Please output only the lines that run from the line containing "Hr]| | |done]." through the end of the material below, exactly.
(DATASET RECORDS)
(** [exit] leaves its caller a zombie. *)
Lemma exit_if_killed_waiters c me user cs k :
  running [] c me k -> others_ok me k cs ->
  wp (exit_if_killed c user) (fun _ k' => k' = k)
    (fun k' => others_ok me k' cs /\ forall kc, waiter_ok k' me kc) (fun _ => True) k.
Proof.
  intros Hr Ho. destruct (running_slot _ _ _ _ Hr) as (p & Hp & Hst). pose proof Hr as [Hk Hc].
  unfold exit_if_killed. wsteps. apply wp_when; intros _; [|done].
  assert (Hf : frame me k k).
  { split; [done|]. intros q p' _ Hq Hsl. eauto. }
  eapply wp_conseq; [apply wp_and; [by apply (exit_ok c me (fun _ _ => False))|by apply (pres_exit c me k)]| | |done].
  - by intros [] k' [[] _].
  - intros k' [(_ & _ & (q & Hq & Hz & _) & _) Hfr]. split; [by eapply frame_others|].
    intros kc. eapply awake_ok; [done|congruence].
Qed.

Lemma call_end_waiters c me r cs k :
  running [] c me k -> others_ok me k cs ->
  wp (set_result c r;; exit_if_killed c true) (fun _ k' => others_ok me k' cs)
    (fun k' => others_ok me k' cs /\ forall kc, waiter_ok k' me kc) (fun _ => True) k.
Proof.
  intros Hr Ho. wstep.
  assert (Hf : frame me k k) by (split; [done|]; intros q p' _ Hq Hsl; eauto).
  eapply wp_conseq; [apply wp_and; [by apply (set_result_ok c me r (fun _ => False) (fun _ => False))
    |by apply (pres_set_result c me k r); [|apply Hr]]| |by intros ? []|done].
  intros [] k1 [Hr1 [Hf1 _]].
  eapply wp_conseq; [apply (exit_if_killed_waiters c me true cs k1 Hr1); by eapply frame_others| |done|done].
  intros [] k2 ->. by eapply frame_others.
Qed.

Lemma trap_sem_waiters c me a cs k :
  running [] c me k -> sem_disciplined me a k -> sem_call a = true -> others_ok me k cs ->
  wp (trap_syscall fa c a) (fun _ k' => others_ok me k' cs)
    (fun k' => others_ok me k' cs /\ waiter_ok k' me (cont_of a k)) (fun _ => True) k.
Proof.
  intros Hr Ha Hsem Ho. unfold trap_syscall. wstep.
  eapply wp_conseq; [by apply (exit_if_killed_waiters c me true cs)| |by intros k' [? ?]|done].
  intros [] k' ->. wstep. eapply wp_conseq; [by apply (exec_sem_waiters c me a cs)| |done|done].
  intros r k1 [Hr1 Ho1]. eapply wp_conseq; [by apply (call_end_waiters c me r cs)|done| |done].
  by intros k2 [? ?].
Qed.

Lemma resume_waiters c me kc cs k :
  running [lk_ptable] c me k -> kcont_ok kc -> (forall i n, kc = KSem i n -> 0 <= n) -> others_ok me k cs ->
  wp (resume c kc) (fun _ k' => others_ok me k' cs)
    (fun k' => others_ok me k' cs /\ waiter_ok k' me kc) (fun _ => True) k.
Proof.
  intros Hr Hkc Hn Ho.
  assert (Hf : frame me k k) by (split; [done|]; intros q p' _ Hq Hsl; eauto).
  assert (Hplain : (forall i n, kc <> KSem i n) -> pres c me (Some (Some me)) k (resume c kc) ->
    wp (resume c kc) (fun _ k' => others_ok me k' cs)
      (fun k' => others_ok me k' cs /\ waiter_ok k' me kc) (fun _ => True) k).
  { intros Hno Hp. eapply wp_conseq; [by apply Hp; [|apply Hr]| | |done].
    - intros [] k' [? _]. by eapply frame_others.
    - intros k' ?. split; [by eapply frame_others|]. intros p i n _ _ ->. by destruct (Hno i n). }
  destruct kc as [| | | | | | |i n]; try (apply Hplain; [done|]; simpl; psteps;
    auto using pres_yield_return, pres_exit_if_killed, pres_sleep_return, pres_wait_loop,
      pres_wait2_loop, pres_join_loop, pres_sys_sleep_loop, pres_set_result).
  simpl. do 2 wstep. eapply wp_conseq; [apply wp_and; [by apply (sleep_return_ok c me (lk_sem i) (fun _ => False) (fun _ => False))
    |by apply (pres_sleep_return c me k (lk_sem i)); [|apply Hr]]| |by intros ? []|done].
  intros [] k1 [Hr1 [Hf1 _]].
  eapply wp_conseq; [apply (sem_wait_loop_waiters c me i n cs (fun _ => True)); [done|done|by eapply Hn|by eapply frame_others]| |done|done].
  intros r k2 [Hr2 Ho2]. eapply wp_conseq; [by apply (call_end_waiters c me r cs)|done| |done].
  by intros k3 [? ?].
Qed.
(End DATASET RECORDS)
SOLUTION TO THIS PROBLEM:
  { intros Hno Hp. eapply wp_conseq; [by apply Hp; [|apply Hr]| | |done].
    - intros [] k' [? _]. by eapply frame_others.
    - intros k' ?. split; [by eapply frame_others|]. intros p i n _ _ ->. by destruct (Hno i n). }
  destruct kc as [| | | | | | |i n]; try (apply Hplain; [done|]; simpl; psteps;
    auto using pres_yield_return, pres_exit_if_killed, pres_sleep_return, pres_wait_loop,
      pres_wait2_loop, pres_join_loop, pres_sys_sleep_loop, pres_set_result).
  simpl. do 2 wstep. eapply wp_conseq; [apply wp_and; [by apply (sleep_return_ok c me (lk_sem i) (fun _ => False) (fun _ => False))
    |by apply (pres_sleep_return c me k (lk_sem i)); [|apply Hr]]| |by intros ? []|done].
  intros [] k1 [Hr1 [Hf1 _]].
  eapply wp_conseq; [apply (sem_wait_loop_waiters c me i n cs (fun _ => True)); [done|done|by eapply Hn|by eapply frame_others]| |done|done].
  intros r k2 [Hr2 Ho2]. eapply wp_conseq; [by apply (call_end_waiters c me r cs)|done| |done].
  by intros k3 [? ?].
Qed.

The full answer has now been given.